For years, one of the truly positive developments was the fact
that the federal deficit was shrinking. Coupled with low
inflation, you couldn”t ask for much more as a bond investor.
But today, look what both parties are doing as they finish up the
fiscal 2001 budget process. Discretionary spending in the new
year will explode. It”s expected to hit $614 billion, almost 5%
higher than last year”s $586 billion figure. So much for the
surplus, especially if the economic slowdown becomes more
than that. And what this means for investors in 10- and 30-year
U.S. Treasury securities is that the government may not end up
buying back as many bonds as once thought, renewing the
supply / demand issue. Also, Treasuries have to compete with a
large amount of corporate supply for investors attention.
Bottom line, the shorter end of the yield curve did far better
than the long end, and for the first time in ages, the yield on
the 30-year exceeded that of the 10-year, a more normal
scenario. But don”t read too much into this last bit, yet.
U.S. Treasury Yields
1-yr. 6.08% 2-yr. 6.05% 10-yr. 5.83% 30-yr. 5.89%
Street Bytes
–Chase Manhattan acquired J.P. Morgan for about $36 billion.
Only a few more to go, like Lehman, Bear Stearns and even,
potentially, Goldman Sachs and Merrill Lynch. But I love the
talk that the bigger you are, the less prone to “shocks” you may
be. Wrong. It”s called “moral hazard.” Someday, somewhere,
the government will have to bail out one of these new
behemoths because they will be too big to fail. Despite all of
the talk about risk management, remember, it only takes one
rogue trader to really screw things up.
–Abby Cohen says the U.S. economy will moderate to a 3.5-
4.0% pace…which is still darn good, if she”s right…and that
earnings (as measured by the S&P 500) will grow at a 10% clip
over the coming 12 months…solid, historically, but decelerating
nonetheless.
–Chelsea Emery of Bloomberg put together some telling stats.

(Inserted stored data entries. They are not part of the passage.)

(** Every method starts by resolving the caller; from there on either the
    caller is unknown, or the organization in scope is not [other]. *)
Lemma caller_cases :
  resolveOrganization userId db = (Err (App (NotFoundError "User not found")), db)
  ∨ ∃ org, org ≠ other ∧ resolveOrganization userId db = (Ok org, db).
Proof using foreign.
  unfold callerOrganization in foreign.
  destruct (users db !! userId) as [u|] eqn:Hu.
  - right. exists (user_organizationId u). split.
    + intros Heq. apply foreign. simpl. by rewrite Heq.
    + by apply resolveOrganization_known.
  - left. by apply resolveOrganization_unknown.
Qed.

Lemma foreign_after_resolve {A} (label : string) (k : string → M A) :
  (∀ org, org ≠ other → k org db = (Err (App (NotFoundError label)), db)) →
  failsNotFoundAs label (resolveOrganization userId ≫= k) db.
Proof using foreign.
  intros Hk. unfold failsNotFoundAs.
  destruct caller_cases as [H|(org & Hne & H)].
  - left. by apply bind_err.
  - right. erewrite bind_ok by exact H. by apply Hk.
Qed.

Lemma customer_select_foreign id org :
  customerOrganization id db = Some other → org ≠ other →
  CustomerController.select_by_id id org db = [].
Proof.
  unfold customerOrganization, CustomerController.select_by_id.
  destruct (customers db !! id) as [c|]; simpl; [|done].
  intros [= Hc] Hne. case_decide as Hv; [|done].
  destruct Hv as [Hv _]. congruence.
Qed.

Lemma customer_getById_foreign id :
  customerOrganization id db = Some other →
  failsNotFoundAs "Customer not found" (CustomerController.getById userId id) db.
Proof using foreign.
  intros Hrow. apply foreign_after_resolve.
  intros org Hne.
  erewrite bind_ok by apply queryOne_run.
  by rewrite customer_select_foreign.
Qed.

Lemma customer_update_foreign now id body :
  customerOrganization id db = Some other →
  failsNotFoundAs "Customer not found" (CustomerController.update now userId id body) db.
Proof using foreign.
  intros Hrow. apply foreign_after_resolve.
  intros org Hne.
  erewrite bind_ok by apply queryOne_run.
  by rewrite customer_select_foreign.
Qed.

Lemma customer_delete_foreign now id :
  customerOrganization id db = Some other →
  failsNotFoundAs "Customer not found" (CustomerController.delete now userId id) db.
Proof using foreign.
  intros Hrow. apply foreign_after_resolve.
  intros org Hne.
  unfold customerOrganization in Hrow.
  destruct (customers db !! id) as [c|] eqn:Hc; simplify_eq/=.
  rewrite (bind_ok _ _ db [] db); [done|].
  unfold execute, CustomerController.soft_delete_stmt. rewrite Hc.
  case_decide as Hv; [destruct Hv; congruence|done].
Qed.

Lemma pipeline_getById_foreign id :
  pipelineOrganization id db = Some other →
  failsNotFoundAs "Pipeline not found" (PipelineController.getById userId id) db.
Proof using foreign.
  intros Hrow. apply foreign_after_resolve.
  intros org Hne.
  erewrite bind_ok by apply queryOne_run.
  unfold pipelineOrganization in Hrow.
  unfold PipelineController.select_by_id.
  destruct (pipelines db !! id) as [p|]; simplify_eq/=.
  case_decide; [congruence|done].
Qed.

Lemma deal_getById_foreign id :
  dealOrganization id db = Some other →
  failsNotFoundAs "Deal not found" (DealController.getById userId id) db.
Proof using foreign.
  intros (d & c & Hd & Hc & Ho)%deal_owner. apply foreign_after_resolve.
  intros org Hne.
  erewrite bind_ok by apply queryOne_run.
  unfold DealController.select_by_id. rewrite Hd. simpl. rewrite Hc. simpl.
  destruct (users db !! deal_ownerId d); simpl; [|done].
  destruct (pipelines db !! deal_pipelineId d); simpl; [|done].
  destruct (organizations db !! customer_organizationId c); simpl; [|done].
  case_decide as Hv; [destruct Hv; congruence|done].
Qed.

Lemma deal_update_foreign now id body :
  dealOrganization id db = Some other →
  failsNotFoundAs "Deal not found" (DealController.update now userId id body) db.
Proof using foreign.
  intros (d & c & Hd & Hc & Ho)%deal_owner. apply foreign_after_resolve.
  intros org Hne.
  erewrite bind_ok by apply queryOne_run.
  unfold DealController.select_existing. rewrite Hd. simpl. rewrite Hc. simpl.
  case_decide; [congruence|done].
Qed.

Lemma deal_delete_foreign id :
  dealOrganization id db = Some other →
  failsNotFoundAs "Deal not found" (DealController.delete userId id) db.
Proof using foreign.
  intros (d & c & Hd & Hc & Ho)%deal_owner. apply foreign_after_resolve.
  intros org Hne.
  rewrite (bind_ok _ _ db [] db); [done|].
  unfold execute, DealController.delete_stmt. rewrite Hd, Hc.
  case_decide; [congruence|done].
Qed.

Lemma task_getById_foreign id :
  taskOrganization id db = Some other →
  failsNotFoundAs "Task not found" (TaskController.getById userId id) db.
Proof using foreign.
  intros (t & u & Ht & Hu & Ho)%task_owner. apply foreign_after_resolve.
  intros org Hne.
  erewrite bind_ok by apply queryOne_run.
  unfold TaskController.select_by_id. rewrite Ht. simpl. rewrite Hu. simpl.
  case_decide; [congruence|done].
Qed.

Lemma task_update_foreign now nowIso id body :
  taskOrganization id db = Some other →
  failsNotFoundAs "Task not found" (TaskController.update now nowIso userId id body) db.
Proof using foreign.
  intros (t & u & Ht & Hu & Ho)%task_owner. apply foreign_after_resolve.
  intros org Hne.
  erewrite bind_ok by apply queryOne_run.
  unfold TaskController.select_existing. rewrite Ht. simpl. rewrite Hu. simpl.
  case_decide; [congruence|done].
Qed.

Lemma task_delete_foreign id :
  taskOrganization id db = Some other →
  failsNotFoundAs "Task not found" (TaskController.delete userId id) db.
Proof using foreign.
  intros (t & u & Ht & Hu & Ho)%task_owner. apply foreign_after_resolve.
  intros org Hne.
  rewrite (bind_ok _ _ db [] db); [done|].
  unfold execute, TaskController.delete_stmt. rewrite Ht, Hu.
  case_decide; [congruence|done].
Qed.

Lemma contact_getById_foreign id :
  contactOrganization id db = Some other →
  failsNotFoundAs "Contact history entry not found" (ContactHistoryController.getById userId id) db.
Proof using foreign.
  intros (ch & c & Hh & Hc & Ho)%contact_owner. apply foreign_after_resolve.
  intros org Hne.
  erewrite bind_ok by apply queryOne_run.
  unfold ContactHistoryController.select_by_id. rewrite Hh. simpl. rewrite Hc. simpl.
  destruct (users db !! contact_createdBy ch); simpl; [|done].
  case_decide as Hv; [destruct Hv; congruence|done].
Qed.

Lemma contact_update_foreign id body :
  contactOrganization id db = Some other →
  failsNotFoundAs "Contact history entry not found" (ContactHistoryController.update userId id body) db.
Proof using foreign.
  intros (ch & c & Hh & Hc & Ho)%contact_owner. apply foreign_after_resolve.
  intros org Hne.
  erewrite bind_ok by apply queryOne_run.
  unfold ContactHistoryController.select_existing. rewrite Hh. simpl. rewrite Hc. simpl.
  case_decide; [congruence|done].
Qed.

Lemma contact_delete_foreign id :
  contactOrganization id db = Some other →
  failsNotFoundAs "Contact history entry not found" (ContactHistoryController.delete userId id) db.
Proof using foreign.
  intros (ch & c & Hh & Hc & Ho)%contact_owner. apply foreign_after_resolve.
  intros org Hne.
  rewrite (bind_ok _ _ db [] db); [done|].
  unfold execute, ContactHistoryController.delete_stmt. rewrite Hh, Hc.
  case_decide; [congruence|done].
Qed.

End TenantIsolation.

(** C1. Whatever the caller, a get, update or delete addressed to the id of a
    customer, deal, pipeline, task or contact-history entry that belongs to an
    organization other than the caller's throws [NotFoundError] and changes
    nothing; the error is one of two constants (the caller is unknown, or the
    entity is not found), so it carries no field of the addressed row. *)
Theorem tenant_isolation_not_found (db : Db) (userId other id : string) :
  callerOrganization userId db ≠ Some other →
  (customerOrganization id db = Some other →
     failsNotFoundAs "Customer not found" (CustomerController.getById userId id) db
     ∧ (∀ now body, failsNotFoundAs "Customer not found"
         (CustomerController.update now userId id body) db)
     ∧ (∀ now, failsNotFoundAs "Customer not found"
         (CustomerController.delete now userId id) db))
  ∧ (dealOrganization id db = Some other →
     failsNotFoundAs "Deal not found" (DealController.getById userId id) db
     ∧ (∀ now body, failsNotFoundAs "Deal not found"
         (DealController.update now userId id body) db)
     ∧ failsNotFoundAs "Deal not found" (DealController.delete userId id) db)
  ∧ (pipelineOrganization id db = Some other →
     failsNotFoundAs "Pipeline not found" (PipelineController.getById userId id) db)
  ∧ (taskOrganization id db = Some other →
     failsNotFoundAs "Task not found" (TaskController.getById userId id) db
     ∧ (∀ now nowIso body,
          failsNotFoundAs "Task not found"
              (TaskController.update now nowIso userId id body) db)
     ∧ failsNotFoundAs "Task not found" (TaskController.delete userId id) db)
  ∧ (contactOrganization id db = Some other →
     failsNotFoundAs "Contact history entry not found"
         (ContactHistoryController.getById userId id) db
     ∧ (∀ body, failsNotFoundAs "Contact history entry not found"
         (ContactHistoryController.update userId id body) db)
     ∧ failsNotFoundAs "Contact history entry not found"
         (ContactHistoryController.delete userId id) db).
Proof.
  intros Hforeign. repeat split; intros.
  - by eapply customer_getById_foreign.
  - by eapply customer_update_foreign.
  - by eapply customer_delete_foreign.
  - by eapply deal_getById_foreign.
  - by eapply deal_update_foreign.
  - by eapply deal_delete_foreign.
  - by eapply pipeline_getById_foreign.
  - by eapply task_getById_foreign.
  - by eapply task_update_foreign.
  - by eapply task_delete_foreign.
  - by eapply contact_getById_foreign.
  - by eapply contact_update_foreign.
  - by eapply contact_delete_foreign.
Qed.

(** User [u1] of organization [orgA] addresses customer [c3] of [orgB]. *)
Lemma tenant_isolation_not_found_witness :
  callerOrganization "u1" Example.db ≠ Some "orgB"
  ∧ customerOrganization "c3" Example.db = Some "orgB"
  ∧ failsNotFoundAs "Customer not found"
      (CustomerController.getById "u1" "c3") Example.db.
Proof.
  assert (Hcaller : callerOrganization "u1" Example.db ≠ Some "orgB")
    by (vm_compute; discriminate).
  assert (Hrow : customerOrganization "c3" Example.db = Some "orgB")
    by (vm_compute; reflexivity).
  split; [exact Hcaller|]. split; [exact Hrow|].
  exact (proj1 (proj1 (tenant_isolation_not_found Example.db "u1" "orgB" "c3" Hcaller) Hrow)).
Defined.

(** ** Soft deletion of customers *)

Lemma elem_of_orderByDesc {A} (key : A → Z) (rows : list A) x :
  x ∈ orderByDesc key rows ↔ x ∈ rows.
Proof. unfold orderByDesc. by rewrite merge_sort_Permutation. Qed.

(** The customer listing holds exactly the rows of the organization that are
    not soft-deleted. *)
Lemma elem_of_customer_select_all org db id c :
  (id, c) ∈ CustomerController.select_all org db
  ↔ ∃ stored, customers db !! id = Some stored
              ∧ CustomerController.visibleIn org stored
              ∧ c = CustomerController.parsed stored.
Proof.
  unfold CustomerController.select_all. rewrite list_elem_of_fmap. split.
  - intros [[id' stored] [Heq Hin]]. injection Heq as -> ->.
    rewrite elem_of_orderByDesc, list_elem_of_filter, elem_of_map_to_list in Hin.
    exists stored. tauto.
  - intros (stored & Hstored & Hv & ->). exists (id, stored). split; [done|].
    rewrite elem_of_orderByDesc, list_elem_of_filter, elem_of_map_to_list. done.
Qed.

Lemma customer_delete_run db now userId id u c :
  users db !! userId = Some u →
  customers db !! id = Some c →
  CustomerController.visibleIn (user_organizationId u) c →
  CustomerController.delete now userId id db
  = (Ok "Customer deleted successfully",
     set_customers (insert id (CustomerController.softDeleted now c)) db).
Proof.
  intros Hu Hc Hv. unfold CustomerController.delete.
  erewrite bind_ok by (by apply resolveOrganization_known).
  rewrite (bind_ok _ _ db [id] (set_customers (insert id (CustomerController.softDeleted now c)) db));
    [done|].
  unfold execute, CustomerController.soft_delete_stmt. rewrite Hc.
  by rewrite decide_True.
Qed.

It”s been a few months since I detailed the hypocrisy of Wall
Street where a “sell” recommendation is rare. How rare? Try
0.3%.
The 10 biggest U.S. brokerages published 9,402 ratings on
individual issues and only 29 are pure “sells.” Of course, the
reasons for this dearth of anything negative have to do with
conflicts of interest and investment banking relationships. And
heaven help the analyst who issues a “sell” when his firm”s
institutional clients are loaded to the gills with that stock. By
the way, a large portion of the current 29 sell recommendations
are on gold stocks. Contrarians, take note.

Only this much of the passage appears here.